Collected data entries
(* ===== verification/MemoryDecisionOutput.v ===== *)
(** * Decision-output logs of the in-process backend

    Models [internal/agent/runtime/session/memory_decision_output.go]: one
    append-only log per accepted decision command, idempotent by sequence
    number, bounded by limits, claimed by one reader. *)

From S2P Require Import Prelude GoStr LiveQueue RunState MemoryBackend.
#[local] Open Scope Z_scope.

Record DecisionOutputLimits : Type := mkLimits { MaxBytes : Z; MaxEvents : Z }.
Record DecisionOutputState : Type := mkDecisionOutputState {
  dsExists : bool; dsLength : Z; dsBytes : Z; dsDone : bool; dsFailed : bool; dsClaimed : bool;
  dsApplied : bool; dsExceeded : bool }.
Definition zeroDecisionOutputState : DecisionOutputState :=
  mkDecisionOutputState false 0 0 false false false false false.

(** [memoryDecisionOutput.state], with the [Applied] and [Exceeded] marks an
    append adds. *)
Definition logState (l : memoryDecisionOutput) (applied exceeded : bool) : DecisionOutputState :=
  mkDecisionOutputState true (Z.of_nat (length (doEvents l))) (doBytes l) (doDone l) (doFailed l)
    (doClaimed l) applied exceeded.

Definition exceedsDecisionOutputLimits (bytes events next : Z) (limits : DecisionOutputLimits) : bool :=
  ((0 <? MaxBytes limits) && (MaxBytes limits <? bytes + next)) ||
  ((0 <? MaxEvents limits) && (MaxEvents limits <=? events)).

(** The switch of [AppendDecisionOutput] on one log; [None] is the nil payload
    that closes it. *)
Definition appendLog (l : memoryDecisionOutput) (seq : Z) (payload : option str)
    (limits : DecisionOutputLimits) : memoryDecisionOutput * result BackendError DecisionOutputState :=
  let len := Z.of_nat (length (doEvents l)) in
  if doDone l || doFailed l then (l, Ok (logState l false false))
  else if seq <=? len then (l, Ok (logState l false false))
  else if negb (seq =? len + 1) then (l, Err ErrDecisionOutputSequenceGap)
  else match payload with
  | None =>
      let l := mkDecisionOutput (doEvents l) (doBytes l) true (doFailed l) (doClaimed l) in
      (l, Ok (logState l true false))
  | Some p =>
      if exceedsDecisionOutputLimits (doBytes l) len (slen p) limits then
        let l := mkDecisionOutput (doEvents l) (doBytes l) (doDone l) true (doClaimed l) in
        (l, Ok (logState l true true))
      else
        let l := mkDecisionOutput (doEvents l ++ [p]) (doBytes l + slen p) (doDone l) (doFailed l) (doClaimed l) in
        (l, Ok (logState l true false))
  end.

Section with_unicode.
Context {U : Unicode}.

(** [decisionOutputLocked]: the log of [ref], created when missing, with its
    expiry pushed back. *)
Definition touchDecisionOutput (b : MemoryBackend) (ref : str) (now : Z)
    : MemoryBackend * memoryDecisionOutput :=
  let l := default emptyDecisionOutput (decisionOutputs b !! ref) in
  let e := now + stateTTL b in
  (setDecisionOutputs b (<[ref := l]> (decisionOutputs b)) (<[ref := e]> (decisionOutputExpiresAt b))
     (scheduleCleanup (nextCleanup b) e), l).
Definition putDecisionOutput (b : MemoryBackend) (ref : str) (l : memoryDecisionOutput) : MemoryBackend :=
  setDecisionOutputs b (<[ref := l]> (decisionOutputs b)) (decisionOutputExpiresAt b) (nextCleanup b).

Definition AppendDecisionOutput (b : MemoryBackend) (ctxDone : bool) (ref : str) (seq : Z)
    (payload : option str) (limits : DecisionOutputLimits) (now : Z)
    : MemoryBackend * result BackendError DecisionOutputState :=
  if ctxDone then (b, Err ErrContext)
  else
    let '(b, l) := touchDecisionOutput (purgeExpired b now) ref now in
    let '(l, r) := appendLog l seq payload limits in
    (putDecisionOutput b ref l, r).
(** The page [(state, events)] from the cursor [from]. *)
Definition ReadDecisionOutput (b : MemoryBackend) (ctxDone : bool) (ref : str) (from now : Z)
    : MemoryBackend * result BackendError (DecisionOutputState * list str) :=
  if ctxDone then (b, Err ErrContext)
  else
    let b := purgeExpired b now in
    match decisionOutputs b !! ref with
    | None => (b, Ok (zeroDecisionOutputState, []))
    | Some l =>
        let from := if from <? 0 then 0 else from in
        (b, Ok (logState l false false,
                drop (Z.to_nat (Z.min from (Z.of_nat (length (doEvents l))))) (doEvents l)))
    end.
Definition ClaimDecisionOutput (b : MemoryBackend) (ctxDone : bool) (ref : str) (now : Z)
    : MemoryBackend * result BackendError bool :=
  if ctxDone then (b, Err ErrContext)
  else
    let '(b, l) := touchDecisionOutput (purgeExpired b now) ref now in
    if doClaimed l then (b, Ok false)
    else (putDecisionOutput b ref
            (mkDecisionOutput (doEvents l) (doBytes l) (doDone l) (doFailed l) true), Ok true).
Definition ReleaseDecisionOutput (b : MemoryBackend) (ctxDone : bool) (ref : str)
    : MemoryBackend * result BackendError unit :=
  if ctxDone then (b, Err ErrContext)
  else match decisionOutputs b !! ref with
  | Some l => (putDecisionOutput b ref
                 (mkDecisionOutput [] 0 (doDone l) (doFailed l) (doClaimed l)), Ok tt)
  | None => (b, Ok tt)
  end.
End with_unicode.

- [ACTIVITY]
The task calls for all lines in the entries that hold "zeroDecisionOutputState".

- [COMPLETED TASK]
Definition zeroDecisionOutputState : DecisionOutputState :=
    | None => (b, Ok (zeroDecisionOutputState, []))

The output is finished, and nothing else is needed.